In the 19th century – just like today – not all mothers wanted or were able to nurse their babies themselves. Mothers with the financial means to do so hired wet nurses to nourish their babies, leading to a complex marketplace that reflected and reinforced inequality. Social reformers played a central role in supporting this market, founding new charitable organizations such as New York City’s Nursery and Child’s Hospital (NCH) to provide care for wet nurses’ children during their mothers’ employment. In northern urban centers like New York, wet nurses seeking employment were often unmarried mothers with few other economic options, forced by circumstance and the lack of a social safety net to feed other women’s children. Janet Golden’s groundbreaking research has revealed the labor conditions that these poor, white, often immigrant wet nurses faced. In particular, employers preferred their own children to have exclusive access to their wet nurses’ milk around the clock, requiring the wet nurses to live in their employers’ homes. This meant that wet nurses’ own children would often languish and sometimes even starve to death. As Golden puts it, “at its core,” wet nursing “was a career track paved with misfortune.”
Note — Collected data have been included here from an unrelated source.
(* ===== verification/Boot.v ===== *)
(** The start of the kernel: memory detection and the kernel's address space,
    [nvram_read], [multiboot_read], [i386_detect_memory], [mem_init_mp] and
    [x64_vm_init] of kern/pmap.c, kern/multiboot.h.

    The contents of the clock's memory ([mc146818_read]), what the boot loader
    passed ([multiboot_info]) and the addresses the linker gave to the stacks are
    parameters.  The entries of the memory map are shared between the loader's
    array and the sorted list of pointers to them. *)

From S2P Require Import Prelude Kernel PageAlloc PageTable.

Notation NVRAM_BASELO := (0xe + 7) (only parsing).
Notation NVRAM_EXTLO := (0xe + 9) (only parsing).
Notation NVRAM_EXTGT16LO := (0xe + 38) (only parsing).
Notation MB_TYPE_USABLE := 1 (only parsing).
Notation MB_TYPE_RESERVED := 2 (only parsing).
Notation MB_TYPE_ACPI_RECLM := 3 (only parsing).
Notation MB_TYPE_ACPI_NVS := 4 (only parsing).
Notation MB_TYPE_BAD := 5 (only parsing).
Notation MB_FLAG_MMAP := 0x40 (only parsing).

(** ** kern/multiboot.h *)

Record memory_map : Type := mkMmap {
  base_addr_low : Z;
  base_addr_high : Z;
  length_low : Z;
  length_high : Z;
  mm_type : Z;
}.

Record multiboot_info : Type := mkMbinfo {
  mb_flags : Z;
  mmap_length : Z;
  mmap_addr : Z -> memory_map;
}.

Definition sizeof_memory_map : Z := 24.

Definition APPEND_HILO (hi lo : Z) : Z := u64 (u64 (Z.shiftl hi 32) + lo).

Definition restrictive_type (t1 t2 : Z) : Z :=
  if (t1 =? MB_TYPE_BAD) || (t2 =? MB_TYPE_BAD) then MB_TYPE_BAD
  else if (t1 =? MB_TYPE_ACPI_NVS) || (t2 =? MB_TYPE_ACPI_NVS) then MB_TYPE_ACPI_NVS
  else if (t1 =? MB_TYPE_RESERVED) || (t2 =? MB_TYPE_RESERVED) then MB_TYPE_RESERVED
  else if (t1 =? MB_TYPE_ACPI_RECLM) || (t2 =? MB_TYPE_ACPI_RECLM) then MB_TYPE_ACPI_RECLM
  else MB_TYPE_USABLE.

Definition set_mm_type t m := mkMmap (base_addr_low m) (base_addr_high m) (length_low m) (length_high m) t.
Definition base_of (m : memory_map) : Z := APPEND_HILO (base_addr_high m) (base_addr_low m).
Definition length_of (m : memory_map) : Z := APPEND_HILO (length_high m) (length_low m).

(** ** Reading the memory map *)

(** The entries, and [mmap_list]: the number of an entry, or [NULL]. *)
Record mbstate : Type := mkMb {
  mmaps : Z -> memory_map;
  mmap_list : Z -> option Z;
}.

Definition MB (A : Type) : Type := M mbstate A.
Definition set_mmaps f s := mkMb f (mmap_list s).
Definition set_mmap_list f s := mkMb (mmaps s) f.
Definition upd_mmap (i : Z) (f : memory_map -> memory_map) : MB unit := modify (fun s => set_mmaps (fset (mmaps s) i (f (mmaps s i))) s).

(** [mmap_list] has [n] elements. *)
Definition put_list (n k : Z) (v : option Z) : MB unit :=
  if k <? n then modify (fun s => set_mmap_list (fset (mmap_list s) k v) s) else panic "mmap_list: out of bounds".

Definition deref_list (k : Z) : MB Z :=
  let! p := gets (fun s => mmap_list s k) in
  match p with Some i => ret i | None => panic "null pointer dereference" end.

(** [while (last != j)], from [last = i + 1] down. *)
Definition shift_list (n i j : Z) : MB unit :=
  forM (rev (seqZ (j + 1) (i + 1 - j))) (fun last =>
    let! p := gets (fun s => mmap_list s (last - 1)) in
    put_list n last p).

(** Entry [i] of the loader's array goes to its place in the sorted list. *)
Definition mmap_insert (n i : Z) : MB unit :=
  let! m := gets (fun s => mmaps s i) in
  do! (if (5 <? mm_type m) || (mm_type m <? 1) then upd_mmap i (set_mm_type MB_TYPE_RESERVED) else ret tt) ;;
  let addr := base_of m in
  let! j := loop (S (Z.to_nat i)) (fun j =>
    if j <? i then
      let! t := deref_list j in
      let! this := gets (fun s => mmaps s t) in
      if addr <? base_of this then
        do! shift_list n i j ;;
        ret (inr j)
      else ret (inl (j + 1))
    else ret (inr j)) 0 in
  put_list n j (Some i).

(** Entries [i - 1] and [i] of the list. *)
Definition mmap_sanitize (n i : Z) : MB unit :=
  let! prev := deref_list (i - 1) in
  let! this := deref_list i in
  let! pm := gets (fun s => mmaps s prev) in
  let! tm := gets (fun s => mmaps s this) in
  let prev_end := u64 (base_of pm + length_of pm) in
  let sum := u64 (length_of pm + length_of tm) in
  if (prev_end =? base_of tm) && (mm_type pm =? mm_type tm) then
    do! upd_mmap this (fun m => mkMmap (base_addr_low pm) (base_addr_high pm) (u32 sum) (u32 (Z.shiftr sum 32)) (mm_type m)) ;;
    put_list n (i - 1) None
  else if base_of tm <? prev_end then
    let type := restrictive_type (mm_type pm) (mm_type tm) in
    do! upd_mmap prev (set_mm_type type) ;;
    upd_mmap this (set_mm_type type)
  else ret tt.

Definition mmap_total (acc : Z * Z) (i : Z) : MB (Z * Z) :=
  let '(basemem, extmem) := acc in
  let! p := gets (fun s => mmap_list s i) in
  match p with
  | None => ret acc
  | Some t =>
      let! m := gets (fun s => mmaps s t) in
      if (mm_type m =? MB_TYPE_USABLE) || (mm_type m =? MB_TYPE_ACPI_RECLM) then
        if (base_addr_low m <? 0x100000) && (base_addr_high m =? 0) then ret (u64 (basemem + length_of m), extmem)
        else ret (basemem, u64 (extmem + length_of m))
      else ret acc
  end.

Definition multiboot_read (mbinfo : multiboot_info) : MB (Z * Z) :=
  let n := mmap_length mbinfo / sizeof_memory_map in
  do! forM (seqZ 0 n) (mmap_insert n) ;;
  do! forM (seqZ 1 (n - 1)) (mmap_sanitize n) ;;
  foldM (seqZ 0 n) (0, 0) mmap_total.

(** ** kern/pmap.c *)

Definition sizeof_PageInfo : Z := 16.
Definition sizeof_Env : Z := 352.
Definition NCPU : Z := 1.

Section Boot.
Context (cmos : Z -> Z) (loader : option multiboot_info) (bootstack : Z) (percpu_kstacks : Z -> Z).

Definition nvram_read (r : Z) : Z := Z.lor (cmos r) (Z.shiftl (cmos (r + 1)) 8).

(** [basemem] and [extmem], in bytes. *)
Definition memory_sizes : K (Z * Z) :=
  match loader with
  | Some mbinfo =>
      if nz (Z.land (mb_flags mbinfo) MB_FLAG_MMAP) then
        match multiboot_read mbinfo (mkMb (mmap_addr mbinfo) (fun _ => None)) with
        | Ret x _ => ret x
        | _ => panic "multiboot_read"
        end
      else ret (nvram_read NVRAM_BASELO * 1024, nvram_read NVRAM_EXTLO * 1024)
  | None => ret (nvram_read NVRAM_BASELO * 1024, nvram_read NVRAM_EXTLO * 1024)
  end.

Definition i386_detect_memory : K unit :=
  let! sizes := memory_sizes in
  let '(basemem, extmem) := sizes in
  do! assertM (nz basemem) ;;
  do! modify (set_npages_basemem (basemem / PGSIZE)) ;;
  let npages_extmem :=
    if nvram_read NVRAM_EXTLO =? 0xffff then
      let pextmem := u64 (s32 (nvram_read NVRAM_EXTGT16LO * (64 * 1024))) in
      u64 (16 * 1024 * 1024 + pextmem - 1 * 1024 * 1024) / PGSIZE
    else extmem / PGSIZE in
  let n := if nz npages_extmem then EXTPHYSMEM / PGSIZE + npages_extmem else basemem / PGSIZE in
  let upages_max := (ULIM - UPAGES) / sizeof_PageInfo in
  let kern_mem_max := (UVPT - KERNBASE) / PGSIZE in
  let max_npages := if upages_max <? kern_mem_max then upages_max else kern_mem_max in
  modify (set_npages (if max_npages <? n then max_npages - 1024 else n)).

Definition mem_init_mp : K unit :=
  forM (seqZ 0 NCPU) (fun ncpus =>
    let kstacktop_ncpus := u64 (KSTACKTOP - ncpus * (KSTKSIZE + KSTKGAP)) in
    let! boot := gets boot_pml4e in
    let! pa := PADDR (percpu_kstacks ncpus) in
    boot_map_region boot (u64 (kstacktop_ncpus - KSTKSIZE)) KSTKSIZE pa (Z.lor PTE_P PTE_W)).

(** From the mapping of [pages] to that of the stacks. *)
Definition vm_maps (pml4e npages pages envs : Z) : K unit :=
  let! pages_pa := PADDR pages in
  do! boot_map_region pml4e UPAGES (ROUNDUP (u64 (npages * sizeof_PageInfo)) PGSIZE) pages_pa (Z.lor PTE_U PTE_P) ;;
  let! envs_pa := PADDR envs in
  do! boot_map_region pml4e UENVS (ROUNDUP (NENV * sizeof_Env) PGSIZE) envs_pa (Z.lor PTE_U PTE_P) ;;
  let! stack_pa := PADDR bootstack in
  do! boot_map_region pml4e (KSTACKTOP - KSTKSIZE) KSTKSIZE stack_pa (Z.lor PTE_P PTE_W) ;;
  do! boot_map_region pml4e KERNBASE (u64 (npages * PGSIZE)) 0 (Z.lor PTE_P PTE_W) ;;
  mem_init_mp.

Definition x64_vm_init : K unit :=
  do! i386_detect_memory ;;
  let! pml4e := boot_alloc PGSIZE in
  do! memset_page pml4e ;;
  do! modify (set_boot_pml4e pml4e) ;;
  let! pa := PADDR pml4e in
  do! modify (set_boot_cr3 pa) ;;
  let! npages := gets npages in
  let! pages := boot_alloc (u32 (u64 (sizeof_PageInfo * npages))) in
  let! envs := boot_alloc (u32 (sizeof_Env * NENV)) in
  do! modify (set_envs ∅) ;;
  do! page_init ;;
  do! vm_maps pml4e npages pages envs ;;
  let! b := gets boot_cr3 in
  do! modify (set_cr3 b) ;;
  let! e1 := load64 (index8 pml4e 1) in
  let! pdpe := KADDR (PTE_ADDR e1) in
  let! e0 := load64 (index8 pdpe 0) in
  do! KADDR (PTE_ADDR e0) ;;
  ret tt.
End Boot.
The NCH was founded in 1854 by Mary Ann Delafield DuBois, the wife of a tobacco merchant. Its records, held at the Patricia D. Klingenstein Library of the New York Historical Society, provide a fascinating and horrifying window into the emotional and material clashes of interests among wet-nursing mothers, their children, an under-funded philanthropic institution, and the burgeoning medical expertise of the day. As Lara Vapnek writes, “The mission and operations of the NCH seem paradoxical. The institution was founded to save the infants of wet nurses, yet it placed their mothers in private employment. Many babies did not survive the separation.” The records reveal a prevailing moralism that blamed individual women for what the hospital’s managers saw as personal failures to care for their own children.